68. "Hi, Im 17 years old and from scotland. I suppose im Emailing you to ask if you could give me any advice on how to go about taking photographs. Im sitting my Advanced Higher Art and Design course at school and im working from the theme of landscape/local environment. It was suggested to me that i take some photographs as part of my research into this theme. I have read your section on landscape and found it very helpful indeed - for that i thank you greatly. I have never really taken such photographs before so i am definetley a beginner. I have only got a 35mm camera which my family uses for holiday snaps etc. I was just wondering if you could give me any helpful tips on what compositions to take? What time of day? etc or any other information which you might feel i should know. I would GREATLY appreciate if you could email me back when you have a spare moment. Much appreciated." (Jamie Thomson)

You really need a whole book to help you! Try your local library. I'd particularly recommend the Better Picture Guide to Landscape Photography, as described on my Useful Books page. All I'd add are suggestions that you might like to look through my photos section for successful landscapes - and avold mid-day when the sun is directly overhead. Also try to include interesting foreground framing. (PG)
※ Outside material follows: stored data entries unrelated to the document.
(** [part_001]: the same; there is no cache to ask. *)
Lemma part_001_extract_run w env req u p m :
  query_url req = Some u -> u <> "" -> new_URL w u = Ok p ->
  extractor_returns part_001 w u m ->
  serve (Part001.extract w req)
  = (Response 200 (Json (payload_of part_001 w m)),
     calls_of part_001 w env u m).
Proof.
  intros Hq Hu Hp (stdout & Hexec & Hread).
  unfold serve, Part001.extract. rewrite Hq, (truthy_ostr_Some u Hu).
  cbn [negb from_option id]. unfold id. rewrite Hp.
  unfold Part001.cache_lookup, Part001.ENABLE_CACHING.
  unfold bind at 1. unfold ret at 1. unfold try_catch, Part001.pipeline.
  unfold bind at 1. unfold await at 1. simpl in Hexec. rewrite Hexec.
  unfold bind at 1. rewrite (part_001_read_meta_run w stdout m _ Hread).
  unfold bind at 1.
  rewrite (for_each_run (probed_length part_001 w)
             (probe_calls part_001 w) (Part001.probe w)
             (part_001_probe_run w)).
  unfold Part001.ENABLE_CACHING, bind, ret, calls_of. cbv beta iota.
  f_equal. simpl. by rewrite app_nil_r.
Qed.

Lemma part_000_pipeline_run w env u m log :
  extractor_returns part_000 w u m ->
  Part000.pipeline w env u (cache_key u) log
  = (Ok (Response 200 (Json (payload_of part_000 w m))),
     (log ++ [ExecFile "yt-dlp" ["-j"; "--no-warnings"; u]] ++
      fill_calls (probe_calls part_000 w)
        (probed part_000 (candidates part_000 w m))
        (candidates part_000 w m) ++
      (if caching part_000 env
       then [CacheSet (cache_key u) (payload_of part_000 w m) 300]
       else []))%list).
Proof.
  intros (stdout & Hexec & Hread).
  unfold Part000.pipeline. unfold bind at 1. unfold await at 1.
  simpl in Hexec. rewrite Hexec.
  unfold bind at 1. rewrite (part_000_read_meta_run w stdout m _ Hread).
  unfold bind at 1. cbn [mbind option_bind].
  rewrite part_000_probe_slices_run
    by (unfold Part000.concurrency; lia).
  rewrite drop_0.
  rewrite part_000_caching. unfold bind, ret, try_catch, await.
  destruct (caching part_000 env) eqn:Hc.
  - destruct (redis_set _ _ _); cbv beta iota; f_equal;
      by rewrite <- !app_assoc.
  - cbv beta iota. f_equal. by rewrite app_nil_r, <- !app_assoc.
Qed.

Lemma part_000_cache_lookup_no_hit w env u log :
  no_cache_hit w env u ->
  Part000.cache_lookup w env (cache_key u) log
  = (Ok None,
     (log ++ if caching part_000 env
             then [CacheGet (cache_key u)] else [])%list).
Proof.
  intros Hmiss. unfold Part000.cache_lookup. rewrite part_000_caching.
  destruct (caching part_000 env) eqn:Hc.
  - destruct Hmiss as [Hoff|Hget]; [congruence|].
    unfold try_catch, bind, await, ret, lift.
    destruct (redis_get w (cache_key u)) as [cached|e]; [|done].
    destruct Hget as [Hfalsy|[e He]]; [by rewrite Hfalsy|].
    rewrite He. by destruct (truthy_ostr cached).
  - unfold ret. by rewrite app_nil_r.
Qed.

(** [part_000]: the same, with the key check passed; a cache that fails
    to read or to write changes nothing. *)
Lemma part_000_extract_run w env req u p m :
  query_url req = Some u -> u <> "" ->
  Part000.key_rejected env req = false ->
  new_URL w u = Ok p ->
  no_cache_hit w env u ->
  extractor_returns part_000 w u m ->
  serve (Part000.extract w env req)
  = (Response 200 (Json (payload_of part_000 w m)),
     calls_of part_000 w env u m).
Proof.
  intros Hq Hu Hkey Hp Hmiss Hex.
  unfold serve, Part000.extract. rewrite Hq, (truthy_ostr_Some u Hu), Hkey.
  cbn [negb from_option id]. unfold id. rewrite Hp. fold (cache_key u).
  unfold bind at 1.
  rewrite (part_000_cache_lookup_no_hit w env u _ Hmiss).
  unfold try_catch.
  by rewrite (part_000_pipeline_run w env u m _ Hex).
Qed.

Lemma cache_misses_no_hit w env u :
  cache_misses part_000 w env u -> no_cache_hit w env u.
Proof.
  intros [Hoff|(cached & Hget & Hfalsy)]; [by left|].
  right. rewrite Hget. by left.
Qed.

(** The three variants at once. *)
Lemma handler_run v w env req u p m :
  query_url req = Some u -> u <> "" -> key_accepted v env req ->
  new_URL w u = Ok p ->
  cache_misses v w env u ->
  extractor_returns v w u m ->
  cache_stores v w env u ->
  serve (handler v w env req)
  = (Response 200 (Json (payload_of v w m)), calls_of v w env u m).
Proof.
  intros Hq Hu Hkey Hp Hmiss Hex Hstore. destruct v; simpl.
  - by apply (server_extract_run w env req u p m).
  - apply (part_000_extract_run w env req u p m); try done.
    by apply cache_misses_no_hit.
  - by apply (part_001_extract_run w env req u p m).
Qed.

(** ** C7: a probe that fails *)

Lemma getContentLength_run v w url log :
  getContentLength v w url log
  = (Ok (probed_length v w url), (log ++ probe_calls v w url)%list).
Proof.
  destruct v.
  - apply server_getContentLength_run.
  - apply part_000_getContentLength_run.
  - apply part_001_getContentLength_run.
Qed.

Lemma insert_sorted_perm {A} (cmp : A -> A -> Z) x l :
  insert_sorted cmp x l ≡ₚ x :: l.
Proof.
  induction l as [|y l IH]; simpl; [done|].
  destruct (cmp x y <=? 0); [done|]. by rewrite IH, Permutation_swap.
Qed.

(** Sorting rearranges, it neither drops nor adds. *)
Lemma sort_perm {A} (cmp : A -> A -> Z) l : sort cmp l ≡ₚ l.
Proof.
  induction l as [|x l IH]; simpl; [done|].
  by rewrite insert_sorted_perm, IH.
Qed.

Lemma to_mapped_url v c : Mapped.url (to_mapped v c) = Cand.url c.
Proof. by destruct v. Qed.

Lemma to_mapped_size v c :
  Mapped.size (to_mapped v c) = humanFileSize (Cand.filesize c).
Proof. by destruct v. Qed.

Lemma payload_formats_perm v w m :
  formats (payload_of v w m) ≡ₚ map (to_mapped v) (resolved v w m).
Proof. destruct v; simpl; [done|apply sort_perm|done]. Qed.

(** The candidate at an index after the probes. *)
Lemma resolved_lookup v w m i :
  resolved v w m !! i
  = if decide (i ∈ probed v (candidates v w m))
    then filled (probed_length v w) <$> candidates v w m !! i
    else candidates v w m !! i.
Proof. apply fill_lookup. Qed.

Lemma payload_entry v w m i c :
  resolved v w m !! i = Some c -> to_mapped v c ∈ formats (payload_of v w m).
Proof.
  intros Hc. rewrite payload_formats_perm.
  apply list_elem_of_fmap. exists c. split; [done|].
  by eapply list_elem_of_lookup_2.
Qed.

(** C7.  In each variant, for a request that goes through (the url is
    valid, the key check passes, the cache has no entry, the extractor
    prints a metadata object, the cache takes the result): whatever the
    probes do, [getContentLength] returns and does not throw, it returns
    [null] when the HEAD request fails or has no content-length (and, in
    [part_000], the ranged GET fails or has no length either), the
    candidate whose probe failed so keeps its [null] filesize and is
    shown with size ["Unknown"], and the response is a 200 with the
    payload. *)
Theorem C7_probe_failure_is_not_a_request_failure
    (v : variant) (w : World) (env : Env) (req : Request)
    (u : string) (p : URL) (m : Meta) :
  query_url req = Some u -> u <> "" -> key_accepted v env req ->
  new_URL w u = Ok p ->
  cache_misses v w env u ->
  extractor_returns v w u m ->
  cache_stores v w env u ->
  (forall url log,
     exists len log',
       getContentLength v w url log = (Ok len, log') /\
       (head_fails w url -> (v = part_000 -> ranged_get_fails w url) ->
        len = Null)) /\
  (exists payload log,
     serve (handler v w env req) = (Response 200 (Json payload), log) /\
     forall i c,
       candidates v w m !! i = Some c ->
       Cand.filesize c = Null ->
       head_fails w (Cand.url c) ->
       (v = part_000 -> ranged_get_fails w (Cand.url c)) ->
       resolved v w m !! i = Some c /\
       exists entry, entry ∈ formats payload /\
                     Mapped.url entry = Cand.url c /\
                     Mapped.size entry = "Unknown").
Proof.
  intros Hq Hu Hkey Hp Hmiss Hex Hstore. split.
  - intros url log. eexists _, _. split; [apply getContentLength_run|].
    apply probed_length_fails.
  - exists (payload_of v w m), (calls_of v w env u m).
    split; [by apply (handler_run v w env req u p m)|].
    intros i c Hc Hnull Hhead Hget.
    assert (Hres : resolved v w m !! i = Some c).
    { rewrite resolved_lookup, Hc.
      destruct (decide _); [|done]. cbn [fmap option_fmap option_map].
      unfold filled.
      by rewrite (probed_length_fails v w (Cand.url c) Hhead Hget). }
    split; [done|]. exists (to_mapped v c).
    split; [by apply (payload_entry v w m i)|].
    by rewrite to_mapped_url, to_mapped_size, Hnull.
Qed.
I'd just like to say thank you very much for your help and for getting in touch with me so soon. I'll take your advice and visit my local library. Cheers. Jamie." (Jamie Thomson)





69. "What is spot metering?" (search engine query)

Spot metering is an option offered on some cameras. Instead of the built-in meter taking an average reading, it measures only a small spot (as indicated in the middle of the camera viewfinder). This is very helpful if you want to obtain the correct exposure for a small area, such as a face in shadow. But don't use it all the time as it can cause the rest of the picture to be incorrectly exposed. (PG)





70. "How can I photograph my paintings to get slides, using a digital camera?" (question in guest book)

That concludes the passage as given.